- INFORMATION GIVEN:
(** Nothing the service keeps in step has changed. *)
Definition undisturbed s s' : Prop :=
  open_epochs s' = open_epochs s /\ same view (world s) (world s').

Definition leaves s s' : Prop := undisturbed s s' /\ sent s' = sent s.
Definition quiet {A} (m : method (service W) A) : Prop := forall s, leaves s (snd (m s)).

Class Quiet := {
  quiet_initialize : quiet (initialize be);
  quiet_sendRequest connection name params : quiet (sendRequest be connection name params);
  quiet_getSnapshot id epoch : quiet (getSnapshot be id epoch);
  getSnapshot_answers id epoch s snapshot s' : getSnapshot be id epoch s = (Ok snapshot, s') ->
    snapshot_repositoryId snapshot = id /\ snapshot_epoch snapshot = epoch;
}.
Context {HQ : Quiet}.

(** The invariant: what is open is registered everywhere, and nothing else. *)
Definition in_step s : Prop :=
  map_wf (sessions s)
  /\ (forall id opened, map_get (sessions s) id = Some opened -> repositoryId opened = id)
  /\ (forall r id, is_Some (view r (world s) id) <-> is_Some (map_get (sessions s) id)).

Lemma undisturbed_refl s : undisturbed s s.
Proof. done. Qed.
Lemma undisturbed_trans s1 s2 s3 : undisturbed s1 s2 -> undisturbed s2 s3 -> undisturbed s1 s3.
Proof. intros [H1 H2] [H3 H4]. split; [by rewrite H3, H1|by eapply same_trans]. Qed.
(* ===== verification/SessionCollaborators.v ===== *)
(** The collaborators of the session service as they are: the watcher service
    of Watchers.v, whose pipeline's scheduler holds the two stores.  They meet
    [Registries]: the registers are [registrations] and the stores' maps.

    The session listeners are callbacks that register nothing.  The
    projection's listeners do not throw when a repository is registered: if one
    does, the projection stays registered ([registration_leak]). *)

From Stdlib Require Import ZArith String List.
From stdpp Require Import base option list strings.
From S2P Require Import Prelude JsString JsMap JsValue StatusTypes StatusStore ScmResources ProjectionService.
From S2P Require Import Notifications RefreshScheduler Watchers SessionTypes SessionService SessionFacts.

Local Open Scope string_scope.

(** ** What the stores' methods do to their epochs *)
Module StoreEpochs.
Section Epochs.
Context {T : Type} (epochs : T -> string -> option Z).
Definition sets (id : string) (v : option Z) (t t' : T) : Prop :=
  forall k, epochs t' k = if bool_decide (k = id) then v else epochs t k.
Definition unchanged (t t' : T) : Prop := forall k, epochs t' k = epochs t k.
Definition store_registers id epoch (m : method T unit) : Prop :=
  forall t, match m t with (Ok _, t') => sets id (Some epoch) t t' | (Throw _, t') => unchanged t t' end.
Definition store_unregisters id (m : method T unit) : Prop := forall t, sets id None t (snd (m t)).
Definition store_keeps {A} (m : method T A) : Prop := forall t, unchanged t (snd (m t)).
Definition store_replaces {A} id epoch (m : method T A) : Prop :=
  forall t, match m t with
       | (Ok _, t') => is_Some (epochs t id) /\ sets id (Some epoch) t t'
       | (Throw _, t') => unchanged t t' \/ (is_Some (epochs t id) /\ sets id (Some epoch) t t')
       end.
End Epochs.

Definition status_epochs (store : StatusSnapshotStore.store) (id : string) : option Z :=
  StatusSnapshotStore.st_epoch <$> map_get store id.
Definition projection_epochs (store : SourceControlResourceStore.store) (id : string) : option Z :=
  SourceControlResourceStore.ps_epoch <$> map_get (SourceControlResourceStore.repositories store) id.

Lemma fmap_set {V} (f : V -> Z) (m : list (string * V)) id v k :
  f <$> map_get (map_set m id v) k = if bool_decide (k = id) then Some (f v) else f <$> map_get m k.
Proof. rewrite map_get_set. repeat case_bool_decide; by subst. Qed.
Lemma fmap_delete {V} (f : V -> Z) (m : list (string * V)) id k :
  f <$> map_get (map_delete m id) k = if bool_decide (k = id) then None else f <$> map_get m k.
Proof. rewrite map_get_delete. repeat case_bool_decide; by subst. Qed.
Lemma fmap_set_keep {V} (f : V -> Z) (m : list (string * V)) id v0 v k : map_get m id = Some v0 -> f v = f v0 ->
  f <$> map_get (map_set m id v) k = f <$> map_get m k.
Proof. intros Hg Hf. rewrite fmap_set. case_bool_decide; [|done]. subst. rewrite Hg. cbn. by rewrite Hf. Qed.

(** *** The canonical store *)
Section Status.
Import StatusSnapshotStore.

Lemma status_register id epoch : store_registers status_epochs id epoch (registerRepository id epoch).
Proof.
  intros t. unfold registerRepository, mbind, method_bind, get_state. repeat destruct (negb _); try done.
  destruct (_ || _); [done|]. destruct (map_has t id); [done|]. intros k. cbn. unfold status_epochs. by rewrite fmap_set.
Qed.
Lemma status_unregister id : store_unregisters status_epochs id (unregisterRepository id).
Proof. intros t k. unfold status_epochs. cbn. by rewrite fmap_delete. Qed.

Lemma commit_keep id state0 state t : map_get t id = Some state0 -> st_epoch state = st_epoch state0 ->
  unchanged status_epochs t (snd (commit id state t)).
Proof. intros Hg He k. unfold status_epochs. cbn. by eapply fmap_set_keep. Qed.

Lemma status_apply snapshot : store_keeps status_epochs (applySnapshot snapshot).
Proof.
  intros t. unfold applySnapshot. unfold mbind at 1, method_bind at 1, get_state.
  destruct (map_get t _) as [state|] eqn:Hg; [|done]. destruct (negb _); [done|].
  destruct (stale_generation _ _); [done|]. by eapply commit_keep.
Qed.
Lemma status_mark mark : store_keeps status_epochs (markStale mark).
Proof.
  intros t. unfold markStale, lift_result, mbind, method_bind, get_state.
  repeat (destruct (requireNonEmptyStaleField _ _); [|done]). destruct (require _ _); [|done].
  destruct (map_get t _) as [state|] eqn:Hg; [|done]. destruct (negb _); [done|].
  destruct (requireInitializedState state); [|done]. by eapply commit_keep.
Qed.
Lemma status_replace snapshot :
  store_replaces status_epochs (snapshot_repositoryId snapshot) (snapshot_epoch snapshot) (replaceSnapshot snapshot).
Proof.
  intros t. unfold replaceSnapshot. unfold mbind at 1, method_bind at 1, get_state.
  destruct (map_get t _) as [state|] eqn:Hg; [|by left].
  destruct (if _ : bool then _ else _); [by left|].
  destruct (commit _ _ t) as [[?|?] t'] eqn:Hc; [|right];
    (split; [unfold status_epochs; rewrite Hg; by eexists|]); apply (f_equal snd) in Hc; cbn in Hc; rewrite <- Hc;
    intros k; apply (fmap_set st_epoch).
Qed.
End Status.

(** *** The projection store *)
Section Projection.
Import SourceControlResourceStore.
Variable localeCompareEn localeCompare : string -> string -> comparison.

Lemma projection_register repository :
  store_registers projection_epochs (repo_repositoryId repository) (repo_epoch repository) (registerRepository repository).
Proof.
  intros t. unfold registerRepository, mbind, method_bind, get_state.
  repeat match goal with |- context [if ?b then throw_error _ else _] => destruct b; [done|] end.
  intros k. apply (fmap_set ps_epoch).
Qed.
Lemma projection_unregister id : store_unregisters projection_epochs id (unregisterRepository id).
Proof. intros t k. apply (fmap_delete ps_epoch). Qed.

Lemma projection_commit_keep id state0 state t : map_get (repositories t) id = Some state0 ->
  ps_epoch state = ps_epoch state0 -> unchanged projection_epochs t (snd (commit localeCompareEn localeCompare id state t)).
Proof. intros Hg He k. by eapply (fmap_set_keep ps_epoch). Qed.

Lemma requireRepository_run id t :
  requireRepository id t = (match map_get (repositories t) id with
                            | None => Throw (notRegistered id) | Some state => Ok state end, t).
Proof. unfold requireRepository, mbind, method_bind, get_state. by destruct (map_get _ _). Qed.
(* ===== verification/DiscoveryFacts.v ===== *)
(** The discovery parsers accept exactly the encodings of well-formed
    responses, and the boundary roots of a working copy cover what lies in it. *)

From Stdlib Require Import ZArith Lia Ascii String List.
From stdpp Require Import base option list sets strings.
From S2P Require Import Prelude JsString JsMap JsValue StatusTypes StatusWire StatusWireFacts SessionTypes SessionService Discovery.

Local Open Scope string_scope.

Module DiscoveryFacts.
Import RepositoryDiscovery DiscoveryPlanning.
#[local] Arguments isNonEmptyString : simpl never.
#[local] Arguments isSafeInteger : simpl never.

(** ** Well-formed responses *)
Definition identity_ok (i : RepositoryIdentity) : Prop :=
  isNonEmptyString (identity_repositoryUuid i) = true /\ isNonEmptyString (identity_repositoryRootUrl i) = true
  /\ isNonEmptyString (identity_workingCopyRoot i) = true /\ isNonEmptyString (identity_workspaceScopeRoot i) = true
  /\ (0 <= identity_format i <= MAX_SAFE_INTEGER)%Z.
(** A nested or external working copy, and no other, has a parent. *)
Definition candidate_ok (c : Candidate) : Prop :=
  identity_ok (cand_identity c)
  /\ match parentWorkingCopyRoot c with
     | Some parent => isNonEmptyString parent = true /\ isNested c || isExternal c = true
     | None => isNested c || isExternal c = false
     end.
Definition response_ok (r : RepositoryDiscoveryResponse) : Prop :=
  Forall candidate_ok (candidates r) /\ Forall (fun b => isNonEmptyString b = true) (fileExternalBoundaries r).

Lemma safe_range z : negb (isSafeInteger z) || (z <? 0)%Z = false <-> (0 <= z <= MAX_SAFE_INTEGER)%Z.
Proof. unfold isSafeInteger, MAX_SAFE_INTEGER. lia. Qed.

- EXERCISE AIM: From the material above, set down exactly the lines between the line holding "of Watchers.v, whose" and the line holding "From Stdlib Require Import ZArith String", inclusive. Include nothing else.

- WRITTEN ANSWER:
    of Watchers.v, whose pipeline's scheduler holds the two stores.  They meet
    [Registries]: the registers are [registrations] and the stores' maps.

    The session listeners are callbacks that register nothing.  The
    projection's listeners do not throw when a repository is registered: if one
    does, the projection stays registered ([registration_leak]). *)

From Stdlib Require Import ZArith String List.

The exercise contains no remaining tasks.